Purpose of review: There has been much debate surrounding novel medical therapies and heart transplantation listing challenges in patients with hypertrophic cardiomyopathy (HCM).
Recent findings: Recent clinical trials led to FDA approval of mavacamten (a cardiac myosin inhibitor), offering symptom relief and potentially delaying/avoiding invasive septal reduction therapies for some patients with HCM and left ventricular outflow obstruction (LVOTO). For those with refractory symptoms and end-stage heart failure, heart transplantation remains the gold standard. However, the concern for the organ allocation system failing to prioritize those individuals persists. HCM is a heterogeneous genetic condition with variable penetration and clinical presentation.
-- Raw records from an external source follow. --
(** * End-to-end TLS security profile scenario of the
      cluster-openshift-controller-manager-operator test suite

    The development embeds [testTLSSecurityProfilePropagation]
    (test/e2e, the [testing.TB] variant) and the poll-until-converged
    pattern it relies on.  The external collaborators (cluster API client,
    JSON decoder) appear as an environment of scripted answers; the test
    handle [t] is an explicit state that is threaded through every call. *)

From Stdlib Require Import ZArith QArith String Ascii List Lia Bool.
From stdpp Require Import base gmap strings list pretty.

Close Scope Q_scope.
Local Open Scope string_scope.
Local Open Scope list_scope.
Local Open Scope Z_scope.

(** ** Errors and durations *)

(** Go's [error] values.  [DeadlineExceeded] is [context.DeadlineExceeded],
    [InvalidInput] is the poller's rejection of a non-positive interval or
    deadline, [Err] is any other error, carried with its text. *)
Inductive error : Type :=
  | DeadlineExceeded
  | InvalidInput
  | Err (msg : string).

(** [err.Error()], what [%v] prints for an error. *)
Definition Error (e : error) : string :=
  match e with
  | DeadlineExceeded => "context deadline exceeded"
  | InvalidInput => "invalid poll parameters"
  | Err msg => msg
  end.

(** [time.Duration] counts nanoseconds. *)
Definition Nanosecond : Z := 1.
Definition Second : Z := 1000000000 * Nanosecond.
Definition Minute : Z := 60 * Second.

(** ** The convergence poller *)

(** States of a poll session.  [Waiting], [Checking], [Converged] and
    [TimedOut] are the four states of the design; [Aborted] is the end of a
    session whose condition returned a non-nil error (the condition's
    signature is [func(ctx) (bool, error)]), [Rejected] is the fatal outcome
    of input validation. *)
Inductive Phase : Type :=
  | Waiting
  | Checking
  | Converged
  | TimedOut
  | Aborted (e : error)
  | Rejected.

Definition terminal (p : Phase) : bool :=
  match p with
  | Waiting | Checking => false
  | _ => true
  end.

(** The [(converged, err)] pair a phase stands for. *)
Definition converged (p : Phase) : bool :=
  match p with
  | Converged => true
  | _ => false
  end.

Definition sessionErr (p : Phase) : option error :=
  match p with
  | TimedOut => Some DeadlineExceeded
  | Aborted e => Some e
  | Rejected => Some InvalidInput
  | Waiting | Checking | Converged => None
  end.

Section Poller.
Context {W : Type}.

(** A condition reads the external system at the given time since the
    start of the session; [W] is whatever state the call site threads
    through (here: the test handle and its log). *)
Definition ConditionFunc : Type := Z -> W -> (bool * option error) * W.

Record Session : Type := mkSession {
  phase : Phase;
  elapsed : Z;
  checks : nat;
  world : W
}.

Variables (interval timeout : Z) (condition : ConditionFunc).

(** Modelled from the spec: the transition function of
    [wait.PollUntilContextTimeout] (vendored k8s.io/apimachinery, absent
    from the sources), after the state machine of the Convergence Poller:
    Waiting to Checking on each tick, Checking to Converged when the
    predicate is true, Checking to Waiting when it is false and the
    deadline is not reached, Checking or Waiting to TimedOut when the
    elapsed time reaches the deadline.  Evaluating the condition takes no
    time; terminal states do not move. *)
Definition step (s : Session) : Session :=
  match phase s with
  | Waiting =>
      if timeout <=? elapsed s + interval
      then mkSession TimedOut (Z.max (elapsed s) timeout) (checks s) (world s)
      else mkSession Checking (elapsed s + interval) (checks s) (world s)
  | Checking =>
      if timeout <=? elapsed s
      then mkSession TimedOut (elapsed s) (checks s) (world s)
      else
        let '(ok, err, w) := condition (elapsed s) (world s) in
        match err with
        | Some e => mkSession (Aborted e) (elapsed s) (S (checks s)) w
        | None =>
            if ok
            then mkSession Converged (elapsed s) (S (checks s)) w
            else mkSession Waiting (elapsed s) (S (checks s)) w
        end
  | _ => s
  end.

Fixpoint run (fuel : nat) (s : Session) : Session :=
  match fuel with
  | O => s
  | S fuel' => run fuel' (step s)
  end.

(** Two transitions per tick, and at most [(timeout - 1) / interval]
    ticks fall strictly before the deadline. *)
Definition pollFuel : nat :=
  (2 * Z.to_nat ((timeout - 1) / interval) + 2)%nat.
Even though a large portion of patients remain asymptomatic, an important minority develops debilitating symptoms refractory to medical therapy. Post-HT short- and long-term outcomes are favorable. However, HT waitlist mortality remains high. For highly selected patients with HCM, a left ventricular assist device is a viable option.
Keywords: Cardiac myosin inhibitors; Heart failure; Heart transplant; Hypertrophic cardiomyopathy; Left ventricular assist device.
© 2024. The Author(s), under exclusive licence to Springer Science+Business Media, LLC, part of Springer Nature.